PROMPT ->
Restate the entire listing word for word.

--------

(** * DLHWeight: the DLH weighting scheme of the DFR framework

    A shallow embedding of [xapian-core/weight/dlhweight.cc] and of the
    declarations of omega's [query.h], with the properties of the
    weighting-scheme contract that concern them.

    Numbers.  The C++ code computes in [double].  A [double] is embedded as
    an extended real: a finite value carries the real number it denotes, and
    the three special values of IEEE 754 ([+inf], [-inf], [NaN]) are kept,
    with the standard's rules for them (a non-zero value divided by zero is
    an infinity, [0/0], [0 * inf] and [inf - inf] are [NaN], every ordered
    comparison with [NaN] is false, the logarithm of zero is [-inf] and of a
    negative number [NaN]).  Rounding and overflow of finite results are not
    modelled: a finite operation returns the exact real result, and [M_PI]
    denotes the real number pi.  A statement that a result is finite
    therefore takes its inputs within explicit limits (section Magnitudes)
    and bounds the results by [DBL_MAX], so that it is not about values the
    program would turn into an infinity.  The sign of zero is not modelled
    either; in this program every divisor that can be zero is a converted
    unsigned count, hence [+0.0]. *)

From Stdlib Require Import Reals Lra Lia ZArith NArith String Bool List.

Open Scope R_scope.

(** ** The model of [double] *)

Module IEEE.

Inductive double : Type :=
| Fin (r : R)
| PInf
| NInf
| NaN.

Definition Rltb (a b : R) : bool := if Rlt_dec a b then true else false.
Definition Rleb (a b : R) : bool := if Rle_dec a b then true else false.
Definition Reqb (a b : R) : bool := if Req_dec_T a b then true else false.

(** Ordered comparisons: false as soon as one side is [NaN]. *)
Definition dlt (x y : double) : bool :=
  match x, y with
  | NaN, _ | _, NaN => false
  | Fin a, Fin b => Rltb a b
  | NInf, NInf | PInf, _ | _, NInf => false
  | NInf, _ | _, PInf => true
  end.

Definition dle (x y : double) : bool :=
  match x, y with
  | NaN, _ | _, NaN => false
  | Fin a, Fin b => Rleb a b
  | NInf, _ | _, PInf => true
  | PInf, _ | _, NInf => false
  end.

Definition deq (x y : double) : bool :=
  match x, y with
  | Fin a, Fin b => Reqb a b
  | PInf, PInf | NInf, NInf => true
  | _, _ => false
  end.

Definition dopp (x : double) : double :=
  match x with
  | Fin a => Fin (- a)
  | PInf => NInf
  | NInf => PInf
  | NaN => NaN
  end.

Definition dadd (x y : double) : double :=
  match x, y with
  | NaN, _ | _, NaN => NaN
  | Fin a, Fin b => Fin (a + b)
  | PInf, NInf | NInf, PInf => NaN
  | PInf, _ | _, PInf => PInf
  | NInf, _ | _, NInf => NInf
  end.

Definition dsub (x y : double) : double := dadd x (dopp y).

--------

REPLY ->
(** * DLHWeight: the DLH weighting scheme of the DFR framework

    A shallow embedding of [xapian-core/weight/dlhweight.cc] and of the
    declarations of omega's [query.h], with the properties of the
    weighting-scheme contract that concern them.

    Numbers.  The C++ code computes in [double].  A [double] is embedded as
    an extended real: a finite value carries the real number it denotes, and
    the three special values of IEEE 754 ([+inf], [-inf], [NaN]) are kept,
    with the standard's rules for them (a non-zero value divided by zero is
    an infinity, [0/0], [0 * inf] and [inf - inf] are [NaN], every ordered
    comparison with [NaN] is false, the logarithm of zero is [-inf] and of a
    negative number [NaN]).  Rounding and overflow of finite results are not
    modelled: a finite operation returns the exact real result, and [M_PI]
    denotes the real number pi.  A statement that a result is finite
    therefore takes its inputs within explicit limits (section Magnitudes)
    and bounds the results by [DBL_MAX], so that it is not about values the
    program would turn into an infinity.  The sign of zero is not modelled
    either; in this program every divisor that can be zero is a converted
    unsigned count, hence [+0.0]. *)

From Stdlib Require Import Reals Lra Lia ZArith NArith String Bool List.

Open Scope R_scope.

(** ** The model of [double] *)

Module IEEE.

Inductive double : Type :=
| Fin (r : R)
| PInf
| NInf
| NaN.

Definition Rltb (a b : R) : bool := if Rlt_dec a b then true else false.
Definition Rleb (a b : R) : bool := if Rle_dec a b then true else false.
Definition Reqb (a b : R) : bool := if Req_dec_T a b then true else false.

(** Ordered comparisons: false as soon as one side is [NaN]. *)
Definition dlt (x y : double) : bool :=
  match x, y with
  | NaN, _ | _, NaN => false
  | Fin a, Fin b => Rltb a b
  | NInf, NInf | PInf, _ | _, NInf => false
  | NInf, _ | _, PInf => true
  end.

Definition dle (x y : double) : bool :=
  match x, y with
  | NaN, _ | _, NaN => false
  | Fin a, Fin b => Rleb a b
  | NInf, _ | _, PInf => true
  | PInf, _ | _, NInf => false
  end.

Definition deq (x y : double) : bool :=
  match x, y with
  | Fin a, Fin b => Reqb a b
  | PInf, PInf | NInf, NInf => true
  | _, _ => false
  end.

Definition dopp (x : double) : double :=
  match x with
  | Fin a => Fin (- a)
  | PInf => NInf
  | NInf => PInf
  | NaN => NaN
  end.

Definition dadd (x y : double) : double :=
  match x, y with
  | NaN, _ | _, NaN => NaN
  | Fin a, Fin b => Fin (a + b)
  | PInf, NInf | NInf, PInf => NaN
  | PInf, _ | _, PInf => PInf
  | NInf, _ | _, NInf => NInf
  end.

Definition dsub (x y : double) : double := dadd x (dopp y).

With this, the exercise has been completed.